News of the Monica Lewinsky scandal broke in January, exposing an affair between then US President Bill Clinton and Whitehouse Intern Lewinsky. The 22-year old Lewinsky became the centre of a story that will best be remembered by Clinton’s quote “I did not have sexual relations with that woman”.

Through the ensuing investigations, attempts at impeachment, apologies and book deals, it was revealed that the pair had enjoyed oral sex, cigar sex and other oval office frolics.

This incident served to bring the question of what constitutes sex into mainstream discussion.

1998

Viagra came onto the market as a drug for male sexual dysfunction. It has since grown to annual sales of over $1 billion (excluding sales of illegal generic copies), not only for dysfunction but also as a recreational drug, meaning that it is used to achieve better sexual performance in men that do not necessarily have erectile problems.
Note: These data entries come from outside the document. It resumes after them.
Lemma classify_fold_table (ms : list Mapping) : forall c,
  let a := assign_targets (current_lib c) ms in
  let c' := fold_left classify_step ms c in
  heap_mappings c' = heap_mappings c ++ assigned_to ToHeap a
  /\ globals_mappings c' = globals_mappings c ++ assigned_to ToGlobals a
  /\ stack_mappings c' = stack_mappings c ++ assigned_to ToStacks a
  /\ anon_mappings c' = anon_mappings c.
Proof.
  induction ms as [| m ms IH]; intro c; cbn zeta.
  - cbn. rewrite !app_nil_r. auto.
  - cbn [fold_left assign_targets].
    destruct (classify_step_table c m) as (Hl & Hh & Hg & Hs & Ha).
    destruct (IH (classify_step c m)) as (IHh & IHg & IHs & IHa).
    rewrite Hl in IHh, IHg, IHs.
    rewrite IHh, IHg, IHs, IHa, Hh, Hg, Hs, Ha.
    unfold assigned_to. cbn [filter snd].
    repeat split; rewrite <- app_assoc; f_equal;
      destruct (first_match (rule_table (current_lib c)) m); reflexivity.
Qed.

(** The classifier never fails and never fills the anon list. *)
Lemma ClassifyMappings_anon (mappings heap anon globals stacks : list Mapping) :
  fst (ClassifyMappings mappings heap anon globals stacks) = true
  /\ anon_mappings (snd (ClassifyMappings mappings heap anon globals stacks))
     = [].
Proof.
  unfold ClassifyMappings. cbn [fst snd]. split; [reflexivity |].
  now destruct (classify_fold_table mappings (mkClassified "" [] [] [] []))
    as (_ & _ & _ & Ha).
Qed.

End Classifier.

(** C4. For every sequence of mappings, [ClassifyMappings] sends each
    mapping where the first matching rule of the ordered table sends it:
    executable mappings go to no list and become the current library,
    unreadable ones are dropped, then [anon:.bss], the current library's
    name, [anon:libc_malloc], the /dev/ashmem/dalvik prefix, the [stack
    prefix, the empty name and the [anon: prefix other than
    [anon:leak_detector_malloc] decide, and the remaining mappings go to no
    list.  The anon list stays empty. *)
Theorem ClassifyMappings_first_matching_rule :
  forall (mappings heap anon globals stacks : list Mapping),
    let result := ClassifyMappings mappings heap anon globals stacks in
    let table := assign_targets "" mappings in
    fst result = true
    /\ heap_mappings (snd result) = assigned_to ToHeap table
    /\ globals_mappings (snd result) = assigned_to ToGlobals table
    /\ stack_mappings (snd result) = assigned_to ToStacks table
    /\ anon_mappings (snd result) = [].
Proof.
  intros mappings heap anon globals stacks. cbn zeta.
  unfold ClassifyMappings. cbn [fst snd].
  destruct (classify_fold_table mappings (mkClassified "" [] [] [] []))
    as (Hh & Hg & Hs & Ha).
  cbn in Hh, Hg, Hs, Ha. auto.
Qed.

(* ================================================================== *)
(** * Roots and allocations queued by CollectAllocations               *)
(* ================================================================== *)

Section Collect.

Lemma Allocation_roots (w : HeapWalker) (b e : Z) :
  roots (Allocation w b e) = roots w
  /\ root_vals (Allocation w b e) = root_vals w.
Proof.
  unfold Allocation.
  destruct (existsb _ _); cbn; auto.
Qed.

Lemma fold_Allocation_roots {A : Type} (f g : A -> Z) (l : list A) :
  forall w,
    let w' := fold_left (fun w it => Allocation w (f it) (g it)) l w in
    roots w' = roots w /\ root_vals w' = root_vals w.
Proof.
  induction l as [| a l IH]; intro w; cbn.
  - auto.
  - destruct (IH (Allocation w (f a) (g a))) as [H1 H2].
    destruct (Allocation_roots w (f a) (g a)) as [H3 H4].
    split; congruence.
Qed.
Lemma arbitration_request_device a req :
  arbitration_request a = Ok req -> arb_device_id (arbitration req) = device_id a.
Proof.
  unfold arbitration_request, rbind.
  destruct (set_uint64 (device_id a)) as [dev|] eqn:Ed; [|discriminate].
  destruct (set_uint64 (election_id a)) as [lo|]; [|discriminate].
  apply set_uint64_inv in Ed. destruct Ed as [-> _].
  intros E. inversion E. reflexivity.
Qed.

Lemma stream_requests_device a n :
  Forall (fun m => arb_device_id (arbitration m) = device_id a) (stream_requests a n).
Proof.
  destruct n as [|k]; simpl; [constructor|].
  destruct (arbitration_request a) as [req|] eqn:E; constructor.
  - now apply arbitration_request_device.
  - clear req E. induction k as [|k IH]; simpl; [constructor|].
    destruct (arbitration_request a) as [keep|] eqn:E; constructor.
    + now apply arbitration_request_device.
    + exact IH.
Qed.

(** X5.  Every message of a session names the same device, the device id
    of the command line: the claims of the stream, the pipeline request
    and the write requests. *)
Theorem device_id_constant (env : Env) (n : nat) :
  Forall (fun m => message_device_id m = device_id (args env)) (sent_messages env n).
Proof.
  unfold sent_messages. apply Forall_app. split.
  - apply Forall_map. apply stream_requests_device.
  - outline env.
    split_cases; cbn [snd]; rewrite ?requests_inserted; repeat constructor.
Qed.

(** X6.  A pipeline installation request, whenever one is sent, asks for
    VERIFY_AND_COMMIT and holds the program description and the device
    image exactly as the two files of the command line hold them; what is
    recorded as its outcome is the answer of the device to it. *)
Theorem pipeline_request_contents (env : Env)
    (req : SetForwardingPipelineConfigRequest) (ok : bool) :
  In (Rpc_SetForwardingPipelineConfig req ok) (snd (run env)) ->
  set_action req = VERIFY_AND_COMMIT /\
  file_p4info env (p4info (args env)) = Ok (config_p4info (config req)) /\
  file_json env (json (args env)) = Ok (p4_device_config (config req)) /\
  ok = pipeline_reply env req.
Proof.
  outline env. unfold inserted_trace, lookup_failed_trace, write_events.
  intros Hin.
  split_cases; cbn in Hin;
    repeat match type of Hin with
           | _ \/ _ => destruct Hin as [Hin|Hin]
           | False => destruct Hin
           | _ = _ => inversion Hin; subst; clear Hin
           end;
    repeat split; try reflexivity; try assumption; symmetry; assumption.
Qed.
(** After setup for the example installation and then for a second one
    whose chlorinator is device "2", the first installation's chlorinator
    entity sends its updates to "2" and reads Absent. *)
Lemma later_setup_redirects_earlier_entities_witness :
  let first :=
    example_coordinator (Some example_tree) (Some "secret")
      (Return PNone) (Return tt) in
  let second :=
    example_coordinator (Some second_tree) (Some "other")
      (Return PNone) (Return tt) in
  let h1 := heap_of (async_setup_entry "0" "1" first (initial_heap "0" "1")) in
  let h2 := heap_of (async_setup_entry "0" "1" second h1) in
  snd (discover_device_ids "0" "1" second_tree) <> "-1"
  /\ native_value (fun _ => None) chlor_entity first h1
     = (h1, [], Return (Some 42%float))
  /\ deref h2 chlorOutput_path = ["devices"; "2"; "config"; "chlorOutput"]
  /\ (forall d k n p,
        In (RequestPatch d k n p)
           (events_of (async_set_native_value chlor_entity first 50%float h2)) ->
        d = "2")
  /\ outcome_of (native_value (fun _ => None) chlor_entity first h2)
     = Return None.
Proof.
  cbv zeta.
  assert (Hid : snd (discover_device_ids "0" "1" second_tree) <> "-1")
    by (vm_compute; discriminate).
  split; [ exact Hid | ].
  split; [ vm_compute; reflexivity | ].
  destruct (later_setup_redirects_earlier_entities "0" "1" (fun _ => None)
              (example_coordinator (Some example_tree) (Some "secret")
                 (Return PNone) (Return tt))
              (example_coordinator (Some second_tree) (Some "other")
                 (Return PNone) (Return tt))
              second_tree
              [("0", PDict []);
               ("2", PDict [("config", PDict [("chlorOutput", PInt 10)])])]
              [] "0" "1" "1" chlor_entity 50%float
              eq_refl eq_refl eq_refl Hid)
    as [Hpath [Hsent Hread]].
  split; [ exact Hpath | ].
  split; [ exact Hsent | ].
  apply Hread. reflexivity.
Defined.

(** A heat pump listed under the key "-1" is discovered as "-1" and so gets
    no control: only the chlorinator control is registered. *)
Lemma setup_registers_by_discovered_ids_witness :
  let coordinator :=
    example_coordinator (Some sentinel_keyed_tree) (Some "secret")
      (Return PNone) (Return tt) in
  let r := async_setup_entry "0" "1" coordinator (initial_heap "0" "1") in
  discover_device_ids "0" "1" sentinel_keyed_tree = ("-1", "0")
  /\ outcome_of r = Return tt
  /\ added_entities (events_of r) = [chlor_entity]
  /\ Forall (fun e => _data_path e = chlorOutput_path)
       (added_entities (events_of r))
  /\ setpoint_cell (heap_of r) = ["devices"; "1"; "config"; "setpoint"].
Proof.
  cbv zeta.
  split; [ reflexivity | ].
  destruct (setup_registers_by_discovered_ids "0" "1"
              (example_coordinator (Some sentinel_keyed_tree) (Some "secret")
                 (Return PNone) (Return tt))
              sentinel_keyed_tree
              [("0", PDict [("config", PDict [("chlorOutput", PInt 42)])]);
               ("-1", PDict [("config", PDict [("setpoint", PInt 80)])])]
              [("config", PDict [("chlorOutput", PInt 42)])]
              "0" "1" "1" eq_refl eq_refl eq_refl)
    as [Hout [Hadded [_ [_ [_ [_ Hskip]]]]]].
  destruct (Hskip eq_refl) as [Hall [Hcell _]].
  split; [ exact Hout | ].
  split; [ exact Hadded | ].
  split; [ exact Hall | exact Hcell ].
Defined.

(** A write through the setpoint list of the example installation calls
    the update for device "7" and key "setpoint". *)
Lemma write_decodes_registered_path_witness :
  let coordinator :=
    example_coordinator (Some example_tree) (Some "secret")
      (Return PNone) (Return tt) in
  let r :=
    async_set_native_value setpoint_entity coordinator 30%float
      (module_heap "5" "7" "7") in
  In (RequestPatch "7" "setpoint" 86 "secret") (events_of r)
  /\ "7" = path_device "5" "7" "7" (_data_path setpoint_entity)
  /\ "setpoint" = path_key (_data_path setpoint_entity)
  /\ credential coordinator = Some "secret"
  /\ int_of_float (converted_value setpoint_entity 30%float) = Return 86.
Proof.
  cbv zeta.
  assert (Hin : In (RequestPatch "7" "setpoint" 86 "secret")
                  (events_of
                     (async_set_native_value setpoint_entity
                        (example_coordinator (Some example_tree) (Some "secret")
                           (Return PNone) (Return tt))
                        30%float (module_heap "5" "7" "7"))))
    by (vm_compute; auto 10).
  split; [ exact Hin | ].
  exact (proj1 (write_decodes_registered_path setpoint_entity
                  (example_coordinator (Some example_tree) (Some "secret")
                     (Return PNone) (Return tt))
                  30%float "5" "7" "7")
           "7" "setpoint" 86 "secret" Hin).
Defined.

(** The update goes through and the refresh request times out: the write
    fails, wrapped, after the update was sent. *)
Lemma refresh_failure_fails_write_after_update_witness :
  let cause := Exc (OtherException "TimeoutError") "timed out" None in
  let coordinator :=
    example_coordinator (Some example_tree) (Some "secret")
      (Return PNone) (Raise cause) in
  let r :=
    async_set_native_value chlor_entity coordinator 50%float
      (module_heap "5" "7" "7") in
  int_of_float (converted_value chlor_entity 50%float) = Return 50
  /\ credential coordinator = Some "secret"
  /\ Coordinator.async_request_refresh coordinator = Raise cause
  /\ calls (events_of r) = [RequestPatch "5" "chlorOutput" 50 "secret"; RequestRefresh]
  /\ outcome_of r =
       Raise (Exc HomeAssistantError "Failed to set value: timed out" (Some cause)).
Proof.
  cbv zeta.
  split; [ vm_compute; reflexivity | ].
  split; [ reflexivity | ].
  split; [ reflexivity | ].
  apply (refresh_failure_fails_write_after_update chlor_entity
           (example_coordinator (Some example_tree) (Some "secret")
              (Return PNone)
              (Raise (Exc (OtherException "TimeoutError") "timed out" None)))
           50%float (module_heap "5" "7" "7") "5" "chlorOutput" 50 "secret"
           PNone (Exc (OtherException "TimeoutError") "timed out" None));
    solve [ reflexivity | vm_compute; reflexivity ].
Defined.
It is sometimes prescribed for women but has not yet been approved for treatment of female sexual dysfunction.

1998

Sex and the City aired on June 6th. Carrie, Samantha, Miranda and Charlotte spent the next 6 years doing some unorthodox sex education. In an episode of the first season we were introduced Charlotte’s vibrator, the Jack Rabbit. The toy was so sought after that in some cities, all available models were sold out of the shops within days.

2002

 Cialis was approved in Europe as the new erectile dysfunction drug. A year later, it is approved and sold in the US. Like Viagra, it is used not only for dysfunction but also for improved performance. Unlike Viagra, which has a 4 hour active period, with Cialis the effect lasts up to 36 hours, and earned it the nickname “the Weekend Pill”.

2003

Seasonale pills went onto the market under the slogan “Fewer periods, more possibilities”. This oral contraceptive which comes in courses of 84 days instead of 21, was designed to keep woman free of monthly periods, having four periods a year instead. The popularity of this new version of the pill has recently led other drug developers to start testing pills that will be taken non-stop, meaning that periods can be eliminated until they are absolutely necessary.

2008

Italian scientist, Emmanuele Jannini, of the University of L’Aquila claims to be the first person to find anatomical evidence of the female G-Spot. He found physiological differences between women who experience vaginal orgasms and those who do not. Doing ultrasound testing, he found vaginally orgasmic women to have thicker tissue between the vagina and the urethra.

2010

Flibanserin, the drug that was commonly expected to become the “Pink Viagra” or the “Female Viagra” was not given FDA approval, prompting developers Boehringer Ingelheim to call off years of expensive R&D and pharmaceutical marketing. This drug in development was expected to treat Hypoactive Sexual Desire Disorder (HSDD), otherwise known as low sexual desire in women, the most common form of sexual dysfunction, for those who consider it to even be a dysfunction (as opposed to a normal reaction to the modern female lifestyle and demands). A drug like this, were it ever to make it to the market, would supposedly be worth an annual $2 billion, which has had many eager pharmaceutical companies trying to find solutions.

Development of Flibanserin was discontinued in June 2010 after clinical trials failed to show that this drug was significantly more effective than placebos, but produced a range of side effects that would not be justified by its purpose.